Marx, Karl (1818-1883), German political philosopher and revolutionist, cofounder with Friedrich Engels of scientific socialism (modern communism), and, as such, one of the most influential thinkers of all times.
Marx was born in Trier and was educated at the universities of Bonn, Berlin, and Jena .
In 1842, shortly after contributing his first article to the Cologne newspaper Rheinische Zeitung, Marx became editor of the paper. His writings in the Rheinische Zeitung criticizing contemporary political and social conditions embroiled him in controversy with the authorities, and in 1843 Marx was compelled to resign his editorial post, and soon afterward the Rheinische Zeitung was forced to discontinue publication. Marx then went to Paris. There, as a result of his further studies in philosophy, history, and political science, he adopted communist beliefs. In 1844, when Engels visited him in Paris, the two men found that they had independently arrived at identical views on the nature of revolutionary problems. They began a collaboration to elucidate systematically the theoretical principles of communism and to organize an international working-class movement dedicated to those principles. For information on their collaboration, which continued until Marx's death, see Engels, Friedrich.

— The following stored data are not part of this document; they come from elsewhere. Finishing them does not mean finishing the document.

Module InsertFacility.
Record t := mk {
  name : string;
  description : option string;
  capacity : option Z;
  location : option string;
  status : option FacilityStatus;
  amenities : option string;
  imageUrl : option string;
}.
End InsertFacility.

Module InsertBooking.
Record t := mk {
  userId : Z;
  facilityId : Z;
  eventName : string;
  eventDescription : option string;
  purpose : option string;
  eventDate : string;
  startTime : string;
  endTime : string;
  attendees : option Z;
  equipmentNeeded : option string;
}.
End InsertBooking.

Module InsertNotification.
Record t := mk {
  userId : Z;
  title : string;
  message : string;
  type : string;
  relatedBookingId : option Z;
}.
End InsertNotification.

(** [BookingWithRelations]: a booking with the rows its relations load;
    a relation that finds no row is [null]. *)
Module BookingWithRelations.
Record t := mk {
  booking : Booking.t;
  user : option User.t;
  facility : option Facility.t;
  reviewer : option User.t;
}.
End BookingWithRelations.

(** The result of [getBookingStats]. *)
Module BookingStats.
Record t := mk { pending : Z; approved : Z; rejected : Z; total : Z }.
End BookingStats.

(** The row objects the driver hands back: one key per column. *)
Definition json_of_user (u : User.t) : gmap string jsval :=
  list_to_map [
    ("id", JNum (User.id u));
    ("email", JStr (User.email u));
    ("password", JStr (User.password u));
    ("firstName", json_opt JStr (User.firstName u));
    ("lastName", json_opt JStr (User.lastName u));
    ("studentId", json_opt JStr (User.studentId u));
    ("role", JStr (userRoleEnum (User.role u)));
    ("createdAt", json_opt JDate (User.createdAt u));
    ("updatedAt", json_opt JDate (User.updatedAt u)) ].

Definition json_of_facility (f : Facility.t) : gmap string jsval :=
  list_to_map [
    ("id", JNum (Facility.id f));
    ("name", JStr (Facility.name f));
    ("description", json_opt JStr (Facility.description f));
    ("capacity", json_opt JNum (Facility.capacity f));
    ("location", json_opt JStr (Facility.location f));
    ("status", JStr (facilityStatusEnum (Facility.status f)));
    ("amenities", json_opt JStr (Facility.amenities f));
    ("imageUrl", json_opt JStr (Facility.imageUrl f));
    ("createdAt", json_opt JDate (Facility.createdAt f));
    ("updatedAt", json_opt JDate (Facility.updatedAt f)) ].

Definition json_of_booking (b : Booking.t) : gmap string jsval :=
  list_to_map [
    ("id", JNum (Booking.id b));
    ("userId", JNum (Booking.userId b));
    ("facilityId", JNum (Booking.facilityId b));
    ("eventName", JStr (Booking.eventName b));
    ("eventDescription", json_opt JStr (Booking.eventDescription b));
    ("purpose", json_opt JStr (Booking.purpose b));
    ("eventDate", JStr (Booking.eventDate b));
    ("startTime", JStr (Booking.startTime b));
    ("endTime", JStr (Booking.endTime b));
    ("attendees", json_opt JNum (Booking.attendees b));
    ("equipmentNeeded", json_opt JStr (Booking.equipmentNeeded b));
    ("status", JStr (bookingStatusEnum (Booking.status b)));
    ("adminNotes", json_opt JStr (Booking.adminNotes b));
    ("reviewedBy", json_opt JNum (Booking.reviewedBy b));
    ("reviewedAt", json_opt JDate (Booking.reviewedAt b));
    ("createdAt", json_opt JDate (Booking.createdAt b));
    ("updatedAt", json_opt JDate (Booking.updatedAt b)) ].

Definition json_of_notification (n : Notification.t) : gmap string jsval :=
  list_to_map [
    ("id", JNum (Notification.id n));
    ("userId", JNum (Notification.userId n));
    ("title", JStr (Notification.title n));
    ("message", JStr (Notification.message n));
    ("type", JStr (Notification.type n));
    ("relatedBookingId", json_opt JNum (Notification.relatedBookingId n));
    ("status", JStr (notificationStatusEnum (Notification.status n)));
    ("createdAt", json_opt JDate (Notification.createdAt n)) ].

(** The range of an [integer] column; drizzle-zod gives the number
    schema of such a column the same bounds. *)
Definition int4 (n : Z) : Prop := -2147483648 <= n <= 2147483647.

#[global] Instance int4_dec n : Decision (int4 n).
Proof. unfold int4. apply _. Defined.

(** *** zod

    [safeParse] of a [z.object] reads the keys of its shape and drops every
    other key of the input; [None] stands for [success: false]. *)

Definition z_string (v : option jsval) : option string :=
  match v with Some (JStr s) => Some s | _ => None end.

Definition z_number (v : option jsval) : option Z :=
  match v with Some (JNum n) => Some n | _ => None end.

(** The schema of an [integer] column. *)
Definition z_int4 (v : option jsval) : option Z :=
  n ← z_number v; if decide (int4 n) then Some n else None.

Definition z_max (n : nat) (s : string) : option string :=
  if decide (String.length s <= n)%nat then Some s else None.

Definition z_min (n : nat) (s : string) : option string :=
  if decide (n <= String.length s)%nat then Some s else None.

Definition z_varchar (n : nat) (v : option jsval) : option string :=
  z_string v ≫= z_max n.

(** [.optional()]: a missing key is accepted. *)
Definition z_optional {A} (p : option jsval -> option A) (v : option jsval)
  : option (option A) :=
  match v with
  | None => Some None
  | Some _ => Some <$> p v
  end.

(** [.optional().nullable()], the schema of a nullable column. *)
Definition z_nullish {A} (p : option jsval -> option A) (v : option jsval)
  : option (option A) :=
  match v with
  | None | Some JNull => Some None
  | Some _ => Some <$> p v
  end.

Definition z_userRole (v : option jsval) : option UserRole :=
  z_string v ≫= parse_userRole.

Definition z_facilityStatus (v : option jsval) : option FacilityStatus :=
  z_string v ≫= parse_facilityStatus.

(** [insertBookingSchema]: the columns of [bookings] without [id],
    [status], [adminNotes], [reviewedBy], [reviewedAt], [createdAt] and
    [updatedAt]. *)
Definition insertBookingSchema (data : gmap string jsval) : option InsertBooking.t :=
  userId ← z_int4 (data !! "userId");
  facilityId ← z_int4 (data !! "facilityId");
  eventName ← z_varchar 255 (data !! "eventName");
  eventDescription ← z_nullish z_string (data !! "eventDescription");
  purpose ← z_nullish z_string (data !! "purpose");
  eventDate ← z_string (data !! "eventDate");
  startTime ← z_string (data !! "startTime");
  endTime ← z_string (data !! "endTime");
  attendees ← z_nullish z_int4 (data !! "attendees");
  equipmentNeeded ← z_nullish z_string (data !! "equipmentNeeded");
  Some (InsertBooking.mk userId facilityId eventName eventDescription purpose
          eventDate startTime endTime attendees equipmentNeeded).
(** * ot-sca: SHA3 capture script and FVSR data generator

    A shallow embedding of [capture/capture_sha3.py] and
    [util/data_generator.py].  Python integers are [Z], byte sequences
    ([bytes], [bytearray] and lists of small integers alike) are [list Z],
    object attribute dictionaries are [gmap string _], and code that
    mutates state or raises runs in a small state-and-exception monad. *)

From Stdlib Require Import ZArith Lia.
From stdpp Require Import base option list gmap strings.

Local Open Scope Z_scope.

(** ** Library primitives

    The scripts call pycryptodome for SHA3-256, AES (ECB) and KMAC128.
    These are the standard algorithms (FIPS 202, FIPS 197, SP 800-185);
    they are written out here so that the model can be run. *)

Module Keccak.

Definition rotl64 (x n : Z) : Z :=
  Z.land (Z.lor (Z.shiftl x n) (Z.shiftr x (64 - n))) (Z.ones 64).

(** The 5x5 lane array is a list of 25 lanes, lane (x, y) at x + 5y. *)
Definition lane (A : list Z) (x y : Z) : Z :=
  nth (Z.to_nat (x mod 5 + 5 * (y mod 5))) A 0.

Definition coords : list (Z * Z) :=
  map (fun i => (Z.of_nat i mod 5, Z.of_nat i / 5)) (seq 0 25).

Definition rho_offsets : list Z :=
  [ 0;  1; 62; 28; 27;
   36; 44;  6; 55; 20;
    3; 10; 43; 25; 39;
   41; 45; 15; 21;  8;
   18;  2; 61; 56; 14].

Definition round_constants : list Z :=
  [0x0000000000000001; 0x0000000000008082; 0x800000000000808A;
   0x8000000080008000; 0x000000000000808B; 0x0000000080000001;
   0x8000000080008081; 0x8000000000008009; 0x000000000000008A;
   0x0000000000000088; 0x0000000080008009; 0x000000008000000A;
   0x000000008000808B; 0x800000000000008B; 0x8000000000008089;
   0x8000000000008003; 0x8000000000008002; 0x8000000000000080;
   0x000000000000800A; 0x800000008000000A; 0x8000000080008081;
   0x8000000000008080; 0x0000000080000001; 0x8000000080008008].

Definition theta (A : list Z) : list Z :=
  let C := map (fun x => fold_right Z.lxor 0 (map (lane A x) [0; 1; 2; 3; 4]))
               [0; 1; 2; 3; 4] in
  let c x := nth (Z.to_nat (x mod 5)) C 0 in
  let D := map (fun x => Z.lxor (c (x - 1)) (rotl64 (c (x + 1)) 1))
               [0; 1; 2; 3; 4] in
  map (fun '(x, y) => Z.lxor (lane A x y) (nth (Z.to_nat x) D 0)) coords.

Definition rho_pi (A : list Z) : list Z :=
  map (fun '(X, Y) =>
         let x := (X + 3 * Y) mod 5 in
         let y := X in
         rotl64 (lane A x y) (lane rho_offsets x y)) coords.

Definition chi (B : list Z) : list Z :=
  map (fun '(x, y) =>
         Z.lxor (lane B x y)
                (Z.land (Z.lxor (lane B (x + 1) y) (Z.ones 64))
                        (lane B (x + 2) y))) coords.

Definition iota (rc : Z) (A : list Z) : list Z :=
  match A with
  | a :: A' => Z.lxor a rc :: A'
  | [] => []
  end.

Definition keccak_f (A : list Z) : list Z :=
  fold_left (fun A rc => iota rc (chi (rho_pi (theta A)))) round_constants A.

(** Little-endian lane [i] of a byte block. *)
Definition le_lane (blk : list Z) (i : nat) : Z :=
  fold_right (fun j acc =>
                Z.lor (Z.shiftl (nth (8 * i + j)%nat blk 0) (8 * Z.of_nat j)) acc)
             0 (seq 0 8).

Definition absorb_block (rate : nat) (A blk : list Z) : list Z :=
  keccak_f (imap (fun i a => if (i <? rate / 8)%nat
                             then Z.lxor a (le_lane blk i) else a) A).

(** Multi-rate padding with the domain-separation suffix [d]. *)
Definition pad (rate : nat) (d : Z) (m : list Z) : list Z :=
  let q := (rate - length m mod rate)%nat in
  if (q =? 1)%nat then m ++ [Z.lor d 0x80]
  else m ++ [d] ++ replicate (q - 2) 0 ++ [0x80].

Definition state_byte (A : list Z) (k : nat) : Z :=
  Z.land (Z.shiftr (nth (k / 8) A 0) (8 * Z.of_nat (k mod 8))) 0xFF.

(** Absorb the padded message, then squeeze [outlen] bytes (at most
    one rate block, which is all the callers need). *)
Definition sponge (rate : nat) (d : Z) (outlen : nat) (m : list Z) : list Z :=
  let p := pad rate d m in
  let A := fold_left
             (fun A k => absorb_block rate A (take rate (drop (k * rate) p)))
             (seq 0 (length p / rate)) (replicate 25 0) in
  map (state_byte A) (seq 0 outlen).

End Keccak.

(** [SHA3_256.new(data).digest()] *)
Definition SHA3_256_digest (data : list Z) : list Z :=
  Keccak.sponge 136 0x06 32 data.

Example sha3_256_empty :
  SHA3_256_digest [] =
  [0xa7; 0xff; 0xc6; 0xf8; 0xbf; 0x1e; 0xd7; 0x66; 0x51; 0xc1; 0x47; 0x56;
   0xa0; 0x61; 0xd6; 0x62; 0xf5; 0x80; 0xff; 0x4d; 0xe4; 0x3b; 0x49; 0xfa;
   0x82; 0xd8; 0x0a; 0x4b; 0x80; 0xf8; 0x43; 0x4a].
Proof. vm_compute. reflexivity. Qed.

Example sha3_256_abc :
  SHA3_256_digest [0x61; 0x62; 0x63] =
  [0x3a; 0x98; 0x5d; 0xa7; 0x4f; 0xe2; 0x25; 0xb2; 0x04; 0x5c; 0x17; 0x2d;
   0x6b; 0xd3; 0x90; 0xbd; 0x85; 0x5f; 0x08; 0x6e; 0x3e; 0x9d; 0x52; 0x5b;
   0x46; 0xbf; 0xe2; 0x45; 0x11; 0x43; 0x15; 0x32].
Proof. vm_compute. reflexivity. Qed.

Module AES.

(** Arithmetic of GF(2^8) modulo x^8 + x^4 + x^3 + x + 1. *)
Definition xtime (a : Z) : Z :=
  let b := Z.shiftl a 1 in
  if Z.testbit b 8 then Z.lxor b 0x11B else b.

Definition gmul (a b : Z) : Z :=
  fst (fold_left (fun '(acc, a) i =>
                    (if Z.testbit b (Z.of_nat i) then Z.lxor acc a else acc,
                     xtime a))
                 (seq 0 8) (0, a)).

Definition gpow (a : Z) (n : nat) : Z := Nat.iter n (gmul a) 1.

Definition rotl8 (x n : Z) : Z :=
  Z.land (Z.lor (Z.shiftl x n) (Z.shiftr x (8 - n))) 0xFF.

Definition sbox_of (a : Z) : Z :=
  let b := gpow a 254 in
  fold_right Z.lxor 0x63 (map (rotl8 b) [0; 1; 2; 3; 4]).

Definition sbox_table : list Z :=
  Eval vm_compute in map (fun i => sbox_of (Z.of_nat i)) (seq 0 256).

Definition sbox (a : Z) : Z := nth (Z.to_nat a) sbox_table 0.

Definition xor_bytes (a b : list Z) : list Z := zip_with Z.lxor a b.

(** The state is 16 bytes in column order: row r of column c at r + 4c. *)
Definition sub_bytes (s : list Z) : list Z := map sbox s.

II The Communist Manifesto .
print section .
In 1845 Marx was ordered to leave Paris because of his revolutionary activities. He settled in Brussels and began organizing and directing a network of revolutionary groups, called Communist Correspondence Committees, in a number of European cities. In 1847 these committees were consolidated to form the Communist League, and Marx and Engels were commissioned to formulate a statement of principles. The program they submitted, known throughout the world as the Communist Manifesto, was the first systematic statement of modern socialist doctrine and was written by Marx, partly on the basis of a draft prepared by Engels.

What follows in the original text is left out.